The really cool thing about how broadcasting works in Julia is that this isn’t specially implimented by rand, and works for any scalar function.

4 Likes

FWIW, this is what I used and I like it because I don’t have to create a “jittered” vector to plot. Assuming I have two vectors I want to plot, x and y:

jitter(n::Real, factor=0.1) = n + (.5 - rand()) * factor

plot(x, jitter.(y))
function jitterR(x)

    z =abs(-(extrema(skipmissing(x))...))

    a = z/50

    if a == 0

        x = x .+ rand(size(x,1))

        return x

    else

        x = x .+ rand(Uniform(-a, a),size(x,1))

        return x

    end

end

@. jitterR(a)
1 Like

I would suggest using rand(typeof(n)) to avoid having numbers converted to Float64, if you are originally using a different number type.

1 Like

Now you are broadcasting both inside and outside the function, which isn’t very useful.

1 Like

It would be nice to have a julia verison of quasirandom jitter (jitter plots so they correspond with a density estimate)

1 Like

For your first example, you can simplify it even further and write x .+= rand.(), or also @. x += rand().

Is there a package that implements this as well as lots of other useful stats functions? For example StatsFuns.jl doesn’t do it. But maybe it should? Or is there another package that does it?

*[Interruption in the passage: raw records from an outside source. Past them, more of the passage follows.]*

(* ===== verification/Props.v ===== *)
(** * Props: message properties, content headers and content bodies

    Models [rmqt::Properties] (rmqt_properties.h), [rmqamqpt::BasicProperties]
    (rmqamqpt_basicproperties.cpp), [rmqamqpt::ContentHeader]
    (rmqamqpt_contentheader.cpp, rmqamqpt_contentheader.h) and
    [rmqamqpt::ContentBody] (rmqamqpt_contentbody.cpp). *)

From Stdlib Require Import ZArith Lia String Strings.Byte.
From stdpp Require Import base tactics list.
From S2P Require Import Prelude Wire FieldValue.

Section Props.
Context {E : EpochUtil}.

(** ** Data *)

Record Properties := mkProperties {
  contentType : option bytes;
  contentEncoding : option bytes;
  headers : option FieldTable;
  deliveryMode : option Z;
  priority : option Z;
  correlationId : option bytes;
  replyTo : option bytes;
  expiration : option bytes;
  messageId : option bytes;
  timestamp : option Datetime;
  type_ : option bytes;
  userId : option bytes;
  appId : option bytes;
}.

Definition Properties_empty : Properties :=
  mkProperties None None None None None None None None None None None None None.

(** [BasicProperties::Id] *)
Inductive PropertyId :=
| CONTENT_TYPE | CONTENT_ENCODING | HEADERS | DELIVERY_MODE | PRIORITY | CORRELATION_ID
| REPLY_TO | EXPIRATION | MESSAGE_ID | P_TIMESTAMP | TYPE | USER_ID | APP_ID | RESERVED.

Definition PropertyId_offset (id : PropertyId) : Z :=
  match id with
  | CONTENT_TYPE => 0 | CONTENT_ENCODING => 1 | HEADERS => 2 | DELIVERY_MODE => 3
  | PRIORITY => 4 | CORRELATION_ID => 5 | REPLY_TO => 6 | EXPIRATION => 7 | MESSAGE_ID => 8
  | P_TIMESTAMP => 9 | TYPE => 10 | USER_ID => 11 | APP_ID => 12 | RESERVED => 13
  end%Z.

(** [const uint8_t shift = 15 - offset; const uint16_t result = 1 << shift;] *)
Definition maskForProperty (id : PropertyId) : Z :=
  let shift := uwrap 8 (15 - PropertyId_offset id) in
  uwrap 16 (Z.shiftl 1 shift).

Definition has_value {A} (o : option A) : bool :=
  match o with Some _ => true | None => false end.

(** One [RMQAMQPT_PROPERTY_FLAGS] line. *)
Definition add_flag (result : Z) (f : PropertyId * bool) : Z :=
  if f.2 then Z.lor result (maskForProperty f.1) else result.

Definition BasicProperties_propertyFlags (p : Properties) : Z :=
  foldl add_flag 0%Z
    [(CONTENT_TYPE, has_value (contentType p));
     (CONTENT_ENCODING, has_value (contentEncoding p));
     (DELIVERY_MODE, has_value (deliveryMode p));
     (PRIORITY, has_value (priority p));
     (CORRELATION_ID, has_value (correlationId p));
     (REPLY_TO, has_value (replyTo p));
     (EXPIRATION, has_value (expiration p));
     (MESSAGE_ID, has_value (messageId p));
     (P_TIMESTAMP, has_value (timestamp p));
     (TYPE, has_value (type_ p));
     (USER_ID, has_value (userId p));
     (APP_ID, has_value (appId p));
     (HEADERS, has_value (headers p))].

(** ** Encoding *)

Definition maybeEncodeNullable {A} (encodeFunc : A → bytes) (nullableValue : option A) : bytes :=
  match nullableValue with
  | Some v => encodeFunc v
  | None => []
  end.

Definition BasicProperties_encode (p : Properties) : bytes :=
  writeUint16 (BasicProperties_propertyFlags p) ++
  maybeEncodeNullable Types_encodeShortString (contentType p) ++
  maybeEncodeNullable Types_encodeShortString (contentEncoding p) ++
  maybeEncodeNullable Types_encodeFieldTable (headers p) ++
  maybeEncodeNullable writeUint8 (deliveryMode p) ++
  maybeEncodeNullable writeUint8 (priority p) ++
  maybeEncodeNullable Types_encodeShortString (correlationId p) ++
  maybeEncodeNullable Types_encodeShortString (replyTo p) ++
  maybeEncodeNullable Types_encodeShortString (expiration p) ++
  maybeEncodeNullable Types_encodeShortString (messageId p) ++
  maybeEncodeNullable Types_encodeTimestamp (timestamp p) ++
  maybeEncodeNullable Types_encodeShortString (type_ p) ++
  maybeEncodeNullable Types_encodeShortString (userId p) ++
  maybeEncodeNullable Types_encodeShortString (appId p).

(** The size an optional property adds. *)
Definition nullableSize {A} (size : A → nat) (o : option A) : nat :=
  match o with Some v => size v | None => 0 end.

Definition shortStringSize (s : bytes) : nat := 1 + length s.

Definition BasicProperties_encodedSize (p : Properties) : nat :=
  2 +
  nullableSize shortStringSize (contentType p) +
  nullableSize shortStringSize (contentEncoding p) +
  nullableSize (fun t => 4 + encodedTableSize t) (headers p) +
  nullableSize (fun _ => 1) (deliveryMode p) +
  nullableSize (fun _ => 1) (priority p) +
  nullableSize shortStringSize (correlationId p) +
  nullableSize shortStringSize (replyTo p) +
  nullableSize shortStringSize (expiration p) +
  nullableSize shortStringSize (messageId p) +
  nullableSize (fun _ => 8) (timestamp p) +
  nullableSize shortStringSize (type_ p) +
  nullableSize shortStringSize (userId p) +
  nullableSize shortStringSize (appId p).

(** ** Decoding *)

(** One [if (flags & maskForProperty(ID)) { ... success = false; }] block: a
    property that fails to decode is noted and decoding goes on with the next
    one. The second component is whether this property succeeded; the value of a
    failed property is dropped, since [setProperties] is then not called. *)
Definition decodeProperty {A} (flags : Z) (id : PropertyId) (d : decoder A)
  : decoder (option A * bool) := fun b =>
  if (Z.land flags (maskForProperty id) =? 0)%Z then Ok (None, true) b
  else match d b with
       | Ok a b' => Ok (Some a, true) b'
       | Err b' => Ok (None, false) b'
       | Violation => Violation
       | OutOfFuel => OutOfFuel
       end.

(** [BasicProperties::decode], on the buffer made from [(data, dataLength)]. *)
Definition BasicProperties_decode : decoder Properties :=
  flags <-- copyUint16 ;;
  v0 <-- decodeProperty flags CONTENT_TYPE Types_decodeShortString ;;
  v1 <-- decodeProperty flags CONTENT_ENCODING Types_decodeShortString ;;
  v2 <-- decodeProperty flags HEADERS Types_decodeFieldTable ;;
  v3 <-- decodeProperty flags DELIVERY_MODE copyUint8 ;;
  v4 <-- decodeProperty flags PRIORITY copyUint8 ;;
  v5 <-- decodeProperty flags CORRELATION_ID Types_decodeShortString ;;
  v6 <-- decodeProperty flags REPLY_TO Types_decodeShortString ;;
  v7 <-- decodeProperty flags EXPIRATION Types_decodeShortString ;;
  v8 <-- decodeProperty flags MESSAGE_ID Types_decodeShortString ;;
  v9 <-- decodeProperty flags P_TIMESTAMP Types_decodeTimestamp ;;
  v10 <-- decodeProperty flags TYPE Types_decodeShortString ;;
  v11 <-- decodeProperty flags USER_ID Types_decodeShortString ;;
  v12 <-- decodeProperty flags APP_ID Types_decodeShortString ;;
  if forallb id [v0.2; v1.2; v2.2; v3.2; v4.2; v5.2; v6.2; v7.2; v8.2; v9.2; v10.2; v11.2; v12.2]
  then dret (mkProperties v0.1 v1.1 v2.1 v3.1 v4.1 v5.1 v6.1 v7.1 v8.1 v9.1 v10.1 v11.1 v12.1)
  else dfail.
(* ===== verification/Methods.v ===== *)
(** * Methods: the AMQP methods

    One record per method class of src/rmq/rmqamqpt, with the translation of
    its [encode], [decode], [encodedSize] and [METHOD_ID] (rmqamqpt_basicack.cpp,
    rmqamqpt_basicack.h, and so on).

    The class [WireMethod] is the interface the method variants (file Method)
    use; [WireMethodLaws] is what every method promises: decoding is safe on any
    input, encoding then decoding yields the method (field tables normalised),
    and [encodedSize] is the number of bytes written. *)

From Stdlib Require Import ZArith Lia String Strings.Byte.
From stdpp Require Import base tactics list.
From S2P Require Import Prelude Constants Wire FieldValue Props.

(** ** Bit fields *)

(** [uint8_t bitmask = 0; if (b0) bitmask |= 1 << 0; if (b1) bitmask |= 1 << 1; ...] *)
Fixpoint pack_bits_from (bitmask : Z) (i : Z) (bs : list bool) : Z :=
  match bs with
  | [] => bitmask
  | b :: bs' => pack_bits_from (if b then Z.lor bitmask (Z.shiftl 1 i) else bitmask) (i + 1) bs'
  end.

Definition pack_bits (bs : list bool) : Z := pack_bits_from 0 0 bs.

(** [bitmask & (1 << i)], converted to [bool] *)
Definition test_mask (bitmask : Z) (i : Z) : bool :=
  negb (Z.land bitmask (Z.shiftl 1 i) =? 0)%Z.

(** ** The interface of a method *)

Class WireMethod (M : Type) := {
  METHOD_ID : Z;
  m_encode : M → bytes;
  m_decode : decoder M;
  m_encodedSize : M → nat;
  (** Values in the range of their C++ types, strings that fit their length prefix. *)
  m_wf : M → bool;
  (** What is read back. *)
  m_norm : M → M;
}.

Class WireMethodLaws (M : Type) {W : WireMethod M} : Prop := {
  m_id_in : u_in 16 METHOD_ID = true;
  m_safe : dsafe m_decode;
  m_roundtrip m : m_wf m = true → parses m_decode (m_encode m) (m_norm m);
  m_size m : m_wf m = true → length (m_encode m) = m_encodedSize m;
}.

Definition longString_wf (s : bytes) : bool := u_in 32 (Z.of_nat (length s)).

Section Methods.
Context {E : EpochUtil}.

(** *** BasicAck *)

Record BasicAck := mkBasicAck {
  BasicAck_deliveryTag : Z;
  BasicAck_multiple : bool;
}.

Definition BasicAck_METHOD_ID : Z := BASIC_ACK.

Definition BasicAck_encodedSize (m : BasicAck) : nat := 8 + 1.

Definition BasicAck_encode (m : BasicAck) : bytes :=
  writeUint64 (BasicAck_deliveryTag m) ++
  writeBool (BasicAck_multiple m).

Can you explain how that works? I don’t understand it from the docs you linked.

1 Like

Here is a MWE

using Plots
using StatsPlots
using KernelDensity

y = randn(100*3)
x=repeat(1:3, inner=[100])
y[x.==1] .= randn(100).*0.25

barwidth = 0.8 
width= 0.5 * barwidth

ngroups = length(unique(x))

k = Array{UnivariateKDE}(undef, ngroups)
for i in 1:ngroups
	k[i] = kde(y[x .== i])
end
max_dens = map(x-> maximum(x.density), k)

x_jitter = x .+ width./max_dens[x] .* rand(length(x)) .* pdf.(k[x], y) .* rand([-1,1], length(x))

# jittered x
scatter(x_jitter, y)

# jittering lines up with a violin plot
violin!(x,y, alpha=0.1)

Screenshot 2021-08-03 125703

5 Likes

Thanks for the example. I agree that this is neat, and a mini-package implementing the calculation would be nice. Preferably in a way that does not depend on plotting libraries, so the result could be used widely.

Why should something like this go in a separate package? This seems like something that should go into StatsPlots maybe?

Oh, that’s interesting – when I saw “Quasirandom,” I thought this would be about introducing quasi-random noise, i.e. noise that’s generated using a low-discrepancy sequence such as this. (Golden sequences should be optimal in low dimensions.) I actually would like to see that – quasirandom noise should reduce overplotting more than random scatter, which will sometimes overlay points by chance (like in the plots you made).

1 Like